The reading of a letter was a notion that had once stood outside the realm of possibility for an East End gel like Tilly Birdwell. Then a few years ago, Nell had encouraged and taught her her letters.

Tilly had definitely gotten above herself with that leap.

She took a step back and tipped her head this way, then that, making sure the back of Isabel’s coiffure was symmetrical and smooth, before she noticed another letter in Isabel’s hand. A letter with swirly, gold-embossed print. Tilly whistled. “That’s a fancy one, ain’t it?”

Even in her elevated life, the occasional ain’t slipped out.

All right, more than the occasional.

It was just that most of the time when she said isn’t, it really did feel like she was putting on airs.

Isabel gave a dismissive shrug. “An invitation to a masquerade ball.”
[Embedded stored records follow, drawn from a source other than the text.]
Definition setExecutionLog (f : list LogEntry -> list LogEntry) (s : Builder) : Builder :=
  {| nodes := nodes s; edges := edges s; selectedNode := selectedNode s;
     selectedNodes := selectedNodes s; isExecuting := isExecuting s;
     executionResults := executionResults s; executionLog := f (executionLog
     s); executionCount := executionCount s; executionFlow := executionFlow
     s; history := history s; historyIndex := historyIndex s;
     workflowSettings := workflowSettings s; currentExecutingNode :=
     currentExecutingNode s; totalNodes := totalNodes s; completedNodes :=
     completedNodes s |}.

Definition setExecutionCount (f : Z -> Z) (s : Builder) : Builder :=
  {| nodes := nodes s; edges := edges s; selectedNode := selectedNode s;
     selectedNodes := selectedNodes s; isExecuting := isExecuting s;
     executionResults := executionResults s; executionLog := executionLog s;
     executionCount := f (executionCount s); executionFlow := executionFlow
     s; history := history s; historyIndex := historyIndex s;
     workflowSettings := workflowSettings s; currentExecutingNode :=
     currentExecutingNode s; totalNodes := totalNodes s; completedNodes :=
     completedNodes s |}.

Definition setExecutionFlow (f : list string -> list string) (s : Builder) : Builder :=
  {| nodes := nodes s; edges := edges s; selectedNode := selectedNode s;
     selectedNodes := selectedNodes s; isExecuting := isExecuting s;
     executionResults := executionResults s; executionLog := executionLog s;
     executionCount := executionCount s; executionFlow := f (executionFlow
     s); history := history s; historyIndex := historyIndex s;
     workflowSettings := workflowSettings s; currentExecutingNode :=
     currentExecutingNode s; totalNodes := totalNodes s; completedNodes :=
     completedNodes s |}.

Definition setHistory (f : list Snapshot -> list Snapshot) (s : Builder) : Builder :=
  {| nodes := nodes s; edges := edges s; selectedNode := selectedNode s;
     selectedNodes := selectedNodes s; isExecuting := isExecuting s;
     executionResults := executionResults s; executionLog := executionLog s;
     executionCount := executionCount s; executionFlow := executionFlow s;
     history := f (history s); historyIndex := historyIndex s;
     workflowSettings := workflowSettings s; currentExecutingNode :=
     currentExecutingNode s; totalNodes := totalNodes s; completedNodes :=
     completedNodes s |}.

Definition setHistoryIndex (f : Z -> Z) (s : Builder) : Builder :=
  {| nodes := nodes s; edges := edges s; selectedNode := selectedNode s;
     selectedNodes := selectedNodes s; isExecuting := isExecuting s;
     executionResults := executionResults s; executionLog := executionLog s;
     executionCount := executionCount s; executionFlow := executionFlow s;
     history := history s; historyIndex := f (historyIndex s);
     workflowSettings := workflowSettings s; currentExecutingNode :=
     currentExecutingNode s; totalNodes := totalNodes s; completedNodes :=
     completedNodes s |}.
“You ain’t going?” Tilly asked, but she already knew the answer.

Isabel dropped the invitation into the silver rubbish bin beneath the dressing table. “I never was one for a masquerade.”

Tilly lifted a saucy eyebrow. “You and Lord Percival could have a little wild night.”

Isabel met Tilly’s gaze in the mirror. “And who’s to say Lord Percival and I don’t enjoy a little wild night on occasion?”

With great difficulty, Tilly suppressed the giggle that wanted out.

“In private,” said Isabel with a waggle of her own saucy eyebrow.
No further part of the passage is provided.